Only lines holding "ModeIrregular" are wanted; copy each of them from the records below.

§ **Record extracts**:
>>>

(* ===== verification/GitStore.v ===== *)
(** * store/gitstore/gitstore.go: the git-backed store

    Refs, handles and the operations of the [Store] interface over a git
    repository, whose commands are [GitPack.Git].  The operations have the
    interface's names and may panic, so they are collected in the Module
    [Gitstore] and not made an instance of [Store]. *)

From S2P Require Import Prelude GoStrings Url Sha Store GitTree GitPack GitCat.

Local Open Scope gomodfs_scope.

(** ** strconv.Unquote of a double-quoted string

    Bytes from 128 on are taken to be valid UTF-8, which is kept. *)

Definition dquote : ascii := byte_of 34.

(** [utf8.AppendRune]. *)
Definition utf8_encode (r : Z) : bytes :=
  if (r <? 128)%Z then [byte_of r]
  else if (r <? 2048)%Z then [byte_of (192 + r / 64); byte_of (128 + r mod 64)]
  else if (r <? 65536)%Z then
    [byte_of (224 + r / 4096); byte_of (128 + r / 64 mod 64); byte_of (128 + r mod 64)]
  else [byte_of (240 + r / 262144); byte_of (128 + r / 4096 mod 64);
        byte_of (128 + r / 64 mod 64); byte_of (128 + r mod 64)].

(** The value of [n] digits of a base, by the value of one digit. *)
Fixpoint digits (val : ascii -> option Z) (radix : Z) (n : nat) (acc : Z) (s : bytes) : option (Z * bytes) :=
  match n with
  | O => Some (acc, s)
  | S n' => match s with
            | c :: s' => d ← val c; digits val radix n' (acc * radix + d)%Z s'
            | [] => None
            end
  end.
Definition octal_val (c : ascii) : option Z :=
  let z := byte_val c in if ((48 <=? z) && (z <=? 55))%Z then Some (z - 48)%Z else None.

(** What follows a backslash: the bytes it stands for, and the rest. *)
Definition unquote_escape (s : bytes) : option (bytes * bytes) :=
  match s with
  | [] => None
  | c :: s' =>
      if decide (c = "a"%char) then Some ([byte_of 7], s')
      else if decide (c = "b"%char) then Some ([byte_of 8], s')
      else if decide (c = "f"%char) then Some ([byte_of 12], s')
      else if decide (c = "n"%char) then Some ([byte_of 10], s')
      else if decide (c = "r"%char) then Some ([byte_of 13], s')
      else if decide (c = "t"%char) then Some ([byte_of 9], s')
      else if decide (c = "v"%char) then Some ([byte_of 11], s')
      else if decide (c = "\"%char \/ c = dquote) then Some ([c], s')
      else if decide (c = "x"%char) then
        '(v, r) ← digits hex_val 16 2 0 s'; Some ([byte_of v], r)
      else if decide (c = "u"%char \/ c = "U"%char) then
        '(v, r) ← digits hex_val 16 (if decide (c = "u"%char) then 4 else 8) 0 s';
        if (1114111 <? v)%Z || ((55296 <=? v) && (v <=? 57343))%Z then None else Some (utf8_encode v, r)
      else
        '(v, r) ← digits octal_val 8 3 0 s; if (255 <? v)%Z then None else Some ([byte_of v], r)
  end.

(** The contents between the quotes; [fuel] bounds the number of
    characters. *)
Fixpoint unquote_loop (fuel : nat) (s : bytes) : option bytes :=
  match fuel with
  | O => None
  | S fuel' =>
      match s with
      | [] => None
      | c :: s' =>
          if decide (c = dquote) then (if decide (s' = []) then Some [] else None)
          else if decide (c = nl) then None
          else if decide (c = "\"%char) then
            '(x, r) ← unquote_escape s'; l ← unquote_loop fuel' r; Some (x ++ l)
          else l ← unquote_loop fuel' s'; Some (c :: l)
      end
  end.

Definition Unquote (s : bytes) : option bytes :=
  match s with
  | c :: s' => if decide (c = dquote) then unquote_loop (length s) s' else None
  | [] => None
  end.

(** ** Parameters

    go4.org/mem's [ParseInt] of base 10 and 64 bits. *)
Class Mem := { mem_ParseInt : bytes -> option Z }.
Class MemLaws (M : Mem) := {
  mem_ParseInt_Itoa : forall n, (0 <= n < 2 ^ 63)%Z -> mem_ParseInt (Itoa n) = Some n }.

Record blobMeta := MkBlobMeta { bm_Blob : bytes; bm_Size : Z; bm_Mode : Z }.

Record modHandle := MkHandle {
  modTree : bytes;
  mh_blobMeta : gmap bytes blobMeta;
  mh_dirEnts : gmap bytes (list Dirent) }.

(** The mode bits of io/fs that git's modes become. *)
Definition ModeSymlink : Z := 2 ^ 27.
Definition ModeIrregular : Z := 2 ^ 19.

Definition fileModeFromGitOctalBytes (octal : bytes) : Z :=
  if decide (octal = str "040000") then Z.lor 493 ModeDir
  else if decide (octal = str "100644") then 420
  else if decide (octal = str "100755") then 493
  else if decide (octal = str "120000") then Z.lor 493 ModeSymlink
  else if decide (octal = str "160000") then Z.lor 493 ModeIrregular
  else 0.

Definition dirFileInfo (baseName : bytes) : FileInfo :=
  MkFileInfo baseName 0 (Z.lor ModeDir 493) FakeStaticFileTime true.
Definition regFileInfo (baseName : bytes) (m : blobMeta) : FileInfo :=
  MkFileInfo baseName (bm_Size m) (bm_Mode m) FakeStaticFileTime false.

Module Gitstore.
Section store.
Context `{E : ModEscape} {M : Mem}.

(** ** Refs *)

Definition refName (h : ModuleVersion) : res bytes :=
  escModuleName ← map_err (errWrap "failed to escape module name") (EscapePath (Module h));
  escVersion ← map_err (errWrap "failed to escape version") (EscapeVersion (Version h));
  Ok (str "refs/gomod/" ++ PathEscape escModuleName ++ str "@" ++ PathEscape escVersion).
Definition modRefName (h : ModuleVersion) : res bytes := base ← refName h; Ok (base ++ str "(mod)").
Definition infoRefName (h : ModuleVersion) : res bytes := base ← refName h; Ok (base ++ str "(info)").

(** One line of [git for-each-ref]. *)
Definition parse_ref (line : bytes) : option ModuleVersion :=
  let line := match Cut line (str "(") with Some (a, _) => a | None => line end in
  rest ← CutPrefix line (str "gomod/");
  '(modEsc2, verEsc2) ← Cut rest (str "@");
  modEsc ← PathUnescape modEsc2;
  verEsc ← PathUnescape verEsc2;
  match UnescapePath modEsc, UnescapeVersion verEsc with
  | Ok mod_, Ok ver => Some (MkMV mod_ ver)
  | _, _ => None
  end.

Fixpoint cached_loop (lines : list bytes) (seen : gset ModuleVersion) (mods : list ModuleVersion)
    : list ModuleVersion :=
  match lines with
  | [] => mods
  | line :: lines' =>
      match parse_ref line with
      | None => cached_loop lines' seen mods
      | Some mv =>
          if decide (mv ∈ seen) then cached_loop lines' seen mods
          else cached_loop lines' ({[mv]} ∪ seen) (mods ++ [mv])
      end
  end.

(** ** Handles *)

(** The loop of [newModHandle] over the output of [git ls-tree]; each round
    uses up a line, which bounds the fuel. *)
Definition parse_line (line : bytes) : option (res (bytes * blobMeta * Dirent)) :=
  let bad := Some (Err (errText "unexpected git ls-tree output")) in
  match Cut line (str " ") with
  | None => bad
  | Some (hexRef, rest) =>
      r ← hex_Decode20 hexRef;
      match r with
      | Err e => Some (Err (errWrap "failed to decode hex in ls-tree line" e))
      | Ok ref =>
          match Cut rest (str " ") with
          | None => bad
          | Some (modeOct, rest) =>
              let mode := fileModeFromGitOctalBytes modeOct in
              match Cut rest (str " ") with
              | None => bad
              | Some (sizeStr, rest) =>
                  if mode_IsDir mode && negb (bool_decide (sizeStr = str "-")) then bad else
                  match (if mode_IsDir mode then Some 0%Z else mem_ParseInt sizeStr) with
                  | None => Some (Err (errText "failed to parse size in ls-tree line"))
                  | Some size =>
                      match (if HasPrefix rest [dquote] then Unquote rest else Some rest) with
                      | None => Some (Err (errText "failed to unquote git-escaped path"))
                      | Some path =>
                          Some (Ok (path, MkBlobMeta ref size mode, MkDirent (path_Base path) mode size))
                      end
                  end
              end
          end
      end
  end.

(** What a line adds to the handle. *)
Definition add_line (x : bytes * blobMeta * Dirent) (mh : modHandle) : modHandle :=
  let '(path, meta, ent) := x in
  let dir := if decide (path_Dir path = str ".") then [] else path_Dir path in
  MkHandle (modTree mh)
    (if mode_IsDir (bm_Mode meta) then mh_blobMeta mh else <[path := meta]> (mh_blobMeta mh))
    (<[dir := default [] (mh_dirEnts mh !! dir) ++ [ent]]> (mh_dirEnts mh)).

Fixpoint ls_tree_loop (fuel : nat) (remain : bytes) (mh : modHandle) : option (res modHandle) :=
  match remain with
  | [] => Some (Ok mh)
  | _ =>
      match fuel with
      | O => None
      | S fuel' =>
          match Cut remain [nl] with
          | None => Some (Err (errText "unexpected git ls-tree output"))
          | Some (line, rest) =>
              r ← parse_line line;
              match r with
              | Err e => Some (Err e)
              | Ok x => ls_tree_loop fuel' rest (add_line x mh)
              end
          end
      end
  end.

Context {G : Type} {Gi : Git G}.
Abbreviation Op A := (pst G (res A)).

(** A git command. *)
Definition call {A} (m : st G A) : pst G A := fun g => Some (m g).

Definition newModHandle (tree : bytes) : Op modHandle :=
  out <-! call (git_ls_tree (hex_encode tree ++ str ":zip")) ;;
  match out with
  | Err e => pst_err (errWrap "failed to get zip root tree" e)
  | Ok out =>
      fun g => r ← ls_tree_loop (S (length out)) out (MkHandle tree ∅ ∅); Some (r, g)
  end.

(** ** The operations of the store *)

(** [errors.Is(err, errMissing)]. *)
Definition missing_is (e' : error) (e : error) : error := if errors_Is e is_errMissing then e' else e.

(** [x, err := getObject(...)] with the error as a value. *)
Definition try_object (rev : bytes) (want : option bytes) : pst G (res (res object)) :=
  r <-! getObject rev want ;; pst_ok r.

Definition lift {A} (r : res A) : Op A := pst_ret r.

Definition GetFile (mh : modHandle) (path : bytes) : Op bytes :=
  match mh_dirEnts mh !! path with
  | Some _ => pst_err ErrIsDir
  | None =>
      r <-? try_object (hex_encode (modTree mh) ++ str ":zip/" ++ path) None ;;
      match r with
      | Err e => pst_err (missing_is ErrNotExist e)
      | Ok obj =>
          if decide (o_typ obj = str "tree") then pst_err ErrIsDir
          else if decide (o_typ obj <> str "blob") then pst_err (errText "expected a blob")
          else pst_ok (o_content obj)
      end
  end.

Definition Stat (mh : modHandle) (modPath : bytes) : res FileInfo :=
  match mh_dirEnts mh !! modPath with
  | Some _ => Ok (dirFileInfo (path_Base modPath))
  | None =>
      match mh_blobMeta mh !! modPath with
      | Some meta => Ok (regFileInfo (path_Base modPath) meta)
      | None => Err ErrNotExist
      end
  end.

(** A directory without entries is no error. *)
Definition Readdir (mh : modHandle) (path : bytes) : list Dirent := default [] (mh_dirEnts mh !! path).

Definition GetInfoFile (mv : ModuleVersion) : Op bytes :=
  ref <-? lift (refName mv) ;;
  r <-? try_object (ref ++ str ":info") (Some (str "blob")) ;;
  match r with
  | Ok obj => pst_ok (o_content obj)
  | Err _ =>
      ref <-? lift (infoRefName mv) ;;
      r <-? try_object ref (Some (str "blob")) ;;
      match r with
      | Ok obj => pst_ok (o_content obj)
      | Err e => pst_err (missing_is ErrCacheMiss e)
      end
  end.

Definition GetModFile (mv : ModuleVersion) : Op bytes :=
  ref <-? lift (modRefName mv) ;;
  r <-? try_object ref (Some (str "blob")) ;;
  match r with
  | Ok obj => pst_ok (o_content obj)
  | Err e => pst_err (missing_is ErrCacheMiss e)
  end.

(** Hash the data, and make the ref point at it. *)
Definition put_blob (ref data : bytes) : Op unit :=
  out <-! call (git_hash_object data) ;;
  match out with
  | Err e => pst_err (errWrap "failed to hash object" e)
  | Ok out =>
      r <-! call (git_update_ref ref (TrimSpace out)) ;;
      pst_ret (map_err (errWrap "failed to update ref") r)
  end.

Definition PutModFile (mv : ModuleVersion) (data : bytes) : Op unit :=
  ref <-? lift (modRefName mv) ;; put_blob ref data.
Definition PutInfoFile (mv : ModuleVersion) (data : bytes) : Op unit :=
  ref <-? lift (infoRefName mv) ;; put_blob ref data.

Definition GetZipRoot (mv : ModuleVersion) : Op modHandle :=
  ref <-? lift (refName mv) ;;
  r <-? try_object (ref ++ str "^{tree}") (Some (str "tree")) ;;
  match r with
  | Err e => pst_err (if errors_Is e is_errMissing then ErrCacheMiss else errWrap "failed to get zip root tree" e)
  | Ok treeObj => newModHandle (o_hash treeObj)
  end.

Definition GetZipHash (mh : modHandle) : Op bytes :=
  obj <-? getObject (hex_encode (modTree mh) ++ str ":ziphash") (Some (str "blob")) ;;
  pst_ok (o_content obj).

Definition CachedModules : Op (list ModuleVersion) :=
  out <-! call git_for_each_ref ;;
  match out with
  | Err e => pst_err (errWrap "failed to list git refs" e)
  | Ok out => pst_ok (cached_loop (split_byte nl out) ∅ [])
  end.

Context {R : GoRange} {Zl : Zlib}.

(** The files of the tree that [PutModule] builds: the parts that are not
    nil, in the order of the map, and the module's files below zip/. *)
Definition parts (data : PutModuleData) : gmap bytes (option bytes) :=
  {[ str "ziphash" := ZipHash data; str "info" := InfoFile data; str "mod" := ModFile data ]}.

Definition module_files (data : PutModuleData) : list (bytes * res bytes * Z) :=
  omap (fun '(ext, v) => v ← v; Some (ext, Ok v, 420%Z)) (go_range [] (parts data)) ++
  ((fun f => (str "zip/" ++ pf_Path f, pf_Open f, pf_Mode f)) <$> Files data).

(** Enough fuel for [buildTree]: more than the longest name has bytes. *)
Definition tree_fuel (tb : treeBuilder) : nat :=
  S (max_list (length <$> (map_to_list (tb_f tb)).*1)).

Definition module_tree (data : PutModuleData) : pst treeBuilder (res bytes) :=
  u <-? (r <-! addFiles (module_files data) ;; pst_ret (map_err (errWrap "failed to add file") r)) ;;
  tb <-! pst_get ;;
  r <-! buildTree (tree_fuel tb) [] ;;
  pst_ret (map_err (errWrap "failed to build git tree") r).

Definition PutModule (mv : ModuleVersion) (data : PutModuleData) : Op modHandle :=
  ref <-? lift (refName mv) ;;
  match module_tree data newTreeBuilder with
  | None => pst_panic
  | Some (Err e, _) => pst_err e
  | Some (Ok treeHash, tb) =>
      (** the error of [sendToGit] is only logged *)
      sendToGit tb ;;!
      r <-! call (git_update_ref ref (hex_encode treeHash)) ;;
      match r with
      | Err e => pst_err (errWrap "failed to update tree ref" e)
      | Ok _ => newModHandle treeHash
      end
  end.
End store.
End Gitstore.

<<<

§ **Response**:
Definition ModeIrregular : Z := 2 ^ 19.
  else if decide (octal = str "160000") then Z.lor 493 ModeIrregular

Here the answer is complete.